**Problem description**
For every line in the entries that contains "data", show the whole line.

**Stored entries**
Content starts
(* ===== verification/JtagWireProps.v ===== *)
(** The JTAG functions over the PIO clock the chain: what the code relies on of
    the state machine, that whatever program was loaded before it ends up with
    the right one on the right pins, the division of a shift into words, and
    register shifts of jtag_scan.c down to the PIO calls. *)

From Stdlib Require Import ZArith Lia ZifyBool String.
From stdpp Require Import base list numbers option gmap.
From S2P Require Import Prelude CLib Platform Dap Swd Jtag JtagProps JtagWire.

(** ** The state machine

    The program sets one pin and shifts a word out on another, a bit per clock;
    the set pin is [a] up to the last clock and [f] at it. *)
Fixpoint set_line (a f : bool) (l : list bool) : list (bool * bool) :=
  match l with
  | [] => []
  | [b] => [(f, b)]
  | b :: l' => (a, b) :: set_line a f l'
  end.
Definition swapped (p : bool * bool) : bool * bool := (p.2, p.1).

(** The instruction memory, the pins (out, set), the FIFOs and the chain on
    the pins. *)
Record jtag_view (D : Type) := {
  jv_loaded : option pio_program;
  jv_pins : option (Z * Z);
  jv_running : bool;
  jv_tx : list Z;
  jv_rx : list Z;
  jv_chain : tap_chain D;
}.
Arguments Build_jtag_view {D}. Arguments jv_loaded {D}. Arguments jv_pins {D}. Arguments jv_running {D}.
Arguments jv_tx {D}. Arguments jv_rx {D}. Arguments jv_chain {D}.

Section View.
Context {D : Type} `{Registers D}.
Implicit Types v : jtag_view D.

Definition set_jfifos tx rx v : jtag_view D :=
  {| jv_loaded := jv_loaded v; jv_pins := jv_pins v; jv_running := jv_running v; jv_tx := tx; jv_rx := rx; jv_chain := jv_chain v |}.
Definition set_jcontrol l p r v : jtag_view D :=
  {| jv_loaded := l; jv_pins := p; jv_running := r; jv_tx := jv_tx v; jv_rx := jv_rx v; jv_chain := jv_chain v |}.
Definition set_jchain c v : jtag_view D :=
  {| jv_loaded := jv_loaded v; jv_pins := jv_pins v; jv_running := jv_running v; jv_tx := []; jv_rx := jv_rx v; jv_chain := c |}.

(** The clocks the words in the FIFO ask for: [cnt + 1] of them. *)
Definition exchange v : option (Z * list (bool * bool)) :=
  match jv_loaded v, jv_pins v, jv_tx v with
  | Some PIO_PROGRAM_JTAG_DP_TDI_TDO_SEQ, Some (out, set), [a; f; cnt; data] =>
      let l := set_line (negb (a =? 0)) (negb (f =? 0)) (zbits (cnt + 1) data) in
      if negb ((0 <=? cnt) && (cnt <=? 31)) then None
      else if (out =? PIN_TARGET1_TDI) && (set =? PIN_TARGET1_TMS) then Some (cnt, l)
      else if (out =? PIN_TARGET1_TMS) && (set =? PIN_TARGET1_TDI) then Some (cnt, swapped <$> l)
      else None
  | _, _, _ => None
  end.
Content ends
**Answer space**
  | Some PIO_PROGRAM_JTAG_DP_TDI_TDO_SEQ, Some (out, set), [a; f; cnt; data] =>
      let l := set_line (negb (a =? 0)) (negb (f =? 0)) (zbits (cnt + 1) data) in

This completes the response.